**ASSIGNMENT**
Scan the entries for the word "rest". Every line that has it should be copied.

EXTRACTED ENTRIES section start

(* ===== verification/Autopath.v ===== *)
(** * Search paths on the server (plugin/autopath)

    The handler tries the names that a client would try in turn and answers
    with the first that exists.  The rest of the chain also says whether it
    returned an error, which ends the search.  Theorems and examples follow the
    definitions. *)

From Stdlib Require Import Ascii ZArith Lia.
From stdpp Require Import base numbers gmap strings list.
From S2P Require Import Prelude DnsTypes DnsLib Ip Serve Xfer Server Filters Kubernetes.

Local Open Scope Z_scope.

(** What was written, the code and whether there was an error. *)
Definition ErrChain : Type := Msg -> option Msg * result go_fault (Z * bool).

Record AutoPathPlugin := mkAutoPath { ap_Zones : list string; ap_search : list string; ap_searchFunc : option (Msg -> list string) }.

(** ** cname.go *)

Definition set_Answer (m : Msg) (an : list RR) : Msg :=
  mkMsg (Id m) (Response m) (Opcode m) (Authoritative m) (Truncated m) (RecursionDesired m) (RecursionAvailable m)
    (AuthenticatedData m) (CheckingDisabled m) (Rcode m) (Question m) an (Ns_ m) (Extra m).

(** The first record of another name. *)
Definition other_name (original : string) (an : list RR) : option RR := List.find (fun a => negb (EqualFold original (rr_name a))) an.

Definition cnamer (m : Msg) (original : string) : result go_fault Msg :=
  let m := match other_name original (Answer m) with
           | Some a => set_Answer m (mkRR (mkHdr original TypeCNAME ClassINET (rr_ttl a)) (RCNAME (rr_name a)) :: Answer m)
           | None => m
           end in
  set_first_name m original.

(** ** The handler *)

Section autopath.
Context {L : DnsLib} {N : DnsNames}.
Variable next : ErrChain.

Definition firstInSearchPath (name first : string) : bool := bool_decide (name = first) || IsSubDomain first name.

(** [first]: the reply and code of the first name tried. *)
Fixpoint search_loop (base origQName : string) (ar : Msg) (searchpath : list string) (first : option (option Msg * Z))
  : option Msg * result go_fault (Z * bool) :=
  match searchpath with
  | [] =>
      let '(firstReply, firstRcode) := default (None, 0) first in
      (if ClientWrite firstRcode then firstReply else None, Ok (firstRcode, false))
  | s :: searchpath' =>
      match set_first_name ar (base +:+ "." +:+ s) with
      | Err f => (None, Err f)
      | Ok ar =>
          match next ar with
          | (_, Err f) => (None, Err f)
          | (_, Ok (rcode, true)) => (None, Ok (rcode, true))
          | (m, Ok (rcode, false)) =>
              let first := Some (default (m, rcode) first) in
              if negb (ClientWrite rcode) then search_loop base origQName ar searchpath' first
              else match m with
                   | None => (None, Err NilDeref)
                   | Some msg =>
                       if decide (Rcode msg = RcodeNameError) then search_loop base origQName ar searchpath' first
                       else match cnamer msg origQName with
                            | Err f => (None, Err f)
                            | Ok msg => (Some msg, Ok (rcode, false))
                            end
                   end
          end
      end
  end.

Definition autopath_ServeDNS (a : AutoPathPlugin) (r : Msg) : option Msg * result go_fault (Z * bool) :=
  if decide (Matches (ap_Zones a) (Name_ r) = EmptyString) then next r
  else
    let searchpath := match ap_searchFunc a with Some f => f r | None => ap_search a end in
    match searchpath with
    | [] => next r
    | first :: _ =>
        if negb (firstInSearchPath (Name_ r) first) then next r
        else match TrimZone (QName_ r) first with
             | Err _ => (None, Ok (RcodeServerFailure, true))
             | Ok base => search_loop base (QName_ r) r searchpath None
             end
    end.

End autopath.

(** ** Theorems *)

Lemma set_first_name_again m n n' x : set_first_name m n = Ok x -> set_first_name x n' = set_first_name m n'.
Proof. unfold set_first_name. destruct (Question m); [done|]. by intros [= <-]. Qed.

Section search.
Context {L : DnsLib} {N : DnsNames}.
Variable next : ErrChain.

(** What the rest of the chain does with one of the names. *)
Definition attempt (r : Msg) (base s : string) : option Msg * result go_fault (Z * bool) :=
  match set_first_name r (base +:+ "." +:+ s) with Ok ar => next ar | Err f => (None, Err f) end.

(** It declined, or wrote that the name does not exist. *)
Definition missing (x : option Msg * result go_fault (Z * bool)) : Prop :=
  exists m rc, x = (m, Ok (rc, false)) /\ (ClientWrite rc = true -> exists msg, m = Some msg /\ Rcode msg = RcodeNameError).

Lemma search_skip r base o ar l1 l2 first :
  (forall n, set_first_name ar n = set_first_name r n) -> Forall (fun s => missing (attempt r base s)) l1 ->
  exists ar', (forall n, set_first_name ar' n = set_first_name r n) /\
    search_loop next base o ar (l1 ++ l2) first =
    search_loop next base o ar' l2 (match l1 with
                                    | [] => first
                                    | s :: _ => match attempt r base s with (m, Ok (rc, _)) => Some (default (m, rc) first) | _ => None end
                                    end).
Proof.
  intros Har HF. revert ar first Har. induction HF as [|s l1 (m & rc & E & Hm) HF IH]; intros ar first Har; [by exists ar|].
  cbn [app search_loop]. unfold attempt in E |- *. rewrite Har. destruct (set_first_name r (base +:+ "." +:+ s)) as [x|] eqn:Ex; [|done].
  rewrite E. assert (forall n, set_first_name x n = set_first_name r n) as Hx by (intros n; by eapply set_first_name_again).
  destruct (IH x (Some (default (m, rc) first)) Hx) as (ar' & Har' & Hl).
  assert (match l1 with [] => Some (default (m, rc) first)
          | s :: _ => match attempt r base s with (m', Ok (rc', _)) => Some (default (m', rc') (Some (default (m, rc) first))) | _ => None end
          end = Some (default (m, rc) first)) as Hf.
  { destruct l1 as [|s' l1]; [done|]. apply Forall_cons in HF as [(m' & rc' & -> & _) _]. done. }
  rewrite Hf in Hl. exists ar'. split; [done|].
  destruct (ClientWrite rc) eqn:Ec; cbn [negb]; [|done]. destruct (Hm eq_refl) as (msg & -> & Hr). by rewrite decide_True.
Qed.

(** The names are tried in the order of the search path.  The reply is that of
    the first name that exists, made to fit the question; if none exists it is
    that of the first name, which is the one the client asked for. *)
Theorem autopath_answers a r base first l :
  Matches (ap_Zones a) (Name_ r) <> EmptyString ->
  (match ap_searchFunc a with Some f => f r | None => ap_search a end) = first :: l ->
  firstInSearchPath (Name_ r) first = true -> TrimZone (QName_ r) first = Ok base ->
  (forall l1 s l2 m m' rc, first :: l = l1 ++ s :: l2 -> Forall (fun s => missing (attempt r base s)) l1 ->
     attempt r base s = (Some m, Ok (rc, false)) -> ClientWrite rc = true -> Rcode m <> RcodeNameError ->
     cnamer m (QName_ r) = Ok m' -> autopath_ServeDNS next a r = (Some m', Ok (rc, false))) /\
  (Forall (fun s => missing (attempt r base s)) (first :: l) ->
     exists m rc, attempt r base first = (m, Ok (rc, false)) /\
       autopath_ServeDNS next a r = (if ClientWrite rc then m else None, Ok (rc, false))).
Proof.
  intros Hz Hs Hf Hb.
  assert (autopath_ServeDNS next a r = search_loop next base (QName_ r) r (first :: l) None) as ->.
  { unfold autopath_ServeDNS. rewrite decide_False by done. cbv zeta. rewrite Hs, Hf, Hb. done. }
  split.
  - intros l1 s l2 m m' rc -> HF Ha Hc Hr Hm.
    destruct (search_skip r base (QName_ r) r l1 (s :: l2) None (fun _ => eq_refl) HF) as (ar & Har & ->).
    unfold attempt in Ha. cbn [search_loop]. rewrite Har. destruct (set_first_name r _); [|done]. rewrite Ha, Hc. cbn [negb].
    rewrite decide_False by done. by rewrite Hm.
  - intros HF. destruct (search_skip r base (QName_ r) r (first :: l) [] None (fun _ => eq_refl) HF) as (ar & _ & H).
    rewrite app_nil_r in H. rewrite H. apply Forall_cons in HF as [(m & rc & E & _) _]. rewrite E. by exists m, rc.
Qed.

End search.

(** ** Examples *)

Module AutopathSample.
#[local] Existing Instances Plain.names PlainLib.lib.

Definition ask (name : string) : Msg := mkMsg 7 false 0 false false true false false false 0 [mkQ name TypeA ClassINET] [] [] [].
Definition path : AutoPathPlugin := mkAutoPath ["example.org."] ["example.org."; "com."; EmptyString] None.

(** Only one name exists. *)
Definition only (name : string) (an : list RR) : ErrChain := fun r =>
  (Some (if decide (ToLower (QName_ r) = name) then set_Answer (SetReply r) an else SetRcode r RcodeNameError), Ok (RcodeSuccess, false)).

Definition a_record (name : string) : RR := mkRR (mkHdr name TypeA ClassINET 60) (RA [192; 0; 2; 1]).
Definition alias (name target : string) : RR := mkRR (mkHdr name TypeCNAME ClassINET 60) (RCNAME target).

(** Found with the second element of the path. *)
Lemma autopath_answers_witness :
  exists m', autopath_ServeDNS (only "www.com." [a_record "www.com."]) path (ask "www.example.org.") = (Some m', Ok (RcodeSuccess, false)) /\
    Question m' = [mkQ "www.example.org." TypeA ClassINET] /\ Answer m' = [alias "www.example.org." "www.com."; a_record "www.com."].
Proof.
  eexists. split; [|split; [|]].
  - eapply (proj1 (@autopath_answers PlainLib.lib Plain.names (only "www.com." [a_record "www.com."]) path (ask "www.example.org.") "www" "example.org." ["com."; EmptyString]
      ltac:(vm_compute; discriminate) eq_refl ltac:(vm_compute; reflexivity) ltac:(vm_compute; reflexivity)) ["example.org."] "com." [EmptyString]);
      [reflexivity| |vm_compute; reflexivity|vm_compute; reflexivity|vm_compute; discriminate|vm_compute; reflexivity].
    repeat constructor. do 2 eexists. split; [vm_compute; reflexivity|]. intros _. eexists. split; reflexivity.
  - reflexivity.
  - reflexivity.
Defined.

(** A name that is an alias itself gets its alias twice. *)
Lemma alias_doubled :
  let www := [alias "www.example.org." "web.example.org."; a_record "web.example.org."] in
  match autopath_ServeDNS (only "www.example.org." www) path (ask "www.example.org.") with
  | (Some m, _) => Answer m
  | _ => []
  end = alias "www.example.org." "web.example.org." :: www.
Proof. vm_compute. reflexivity. Qed.

(** When no name exists, the question of the reply has the case of the search
    path and not that of the client. *)
Lemma case_lost :
  match autopath_ServeDNS (only "none." []) path (ask "www.EXAMPLE.org.") with
  | (Some m, _) => Question m
  | _ => []
  end = [mkQ "www.example.org." TypeA ClassINET].
Proof. vm_compute. reflexivity. Qed.

End AutopathSample.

EXTRACTED ENTRIES section end

**SOLUTION TO THE EXERCISE**
    with the first that exists.  The rest of the chain also says whether it
(** What the rest of the chain does with one of the names. *)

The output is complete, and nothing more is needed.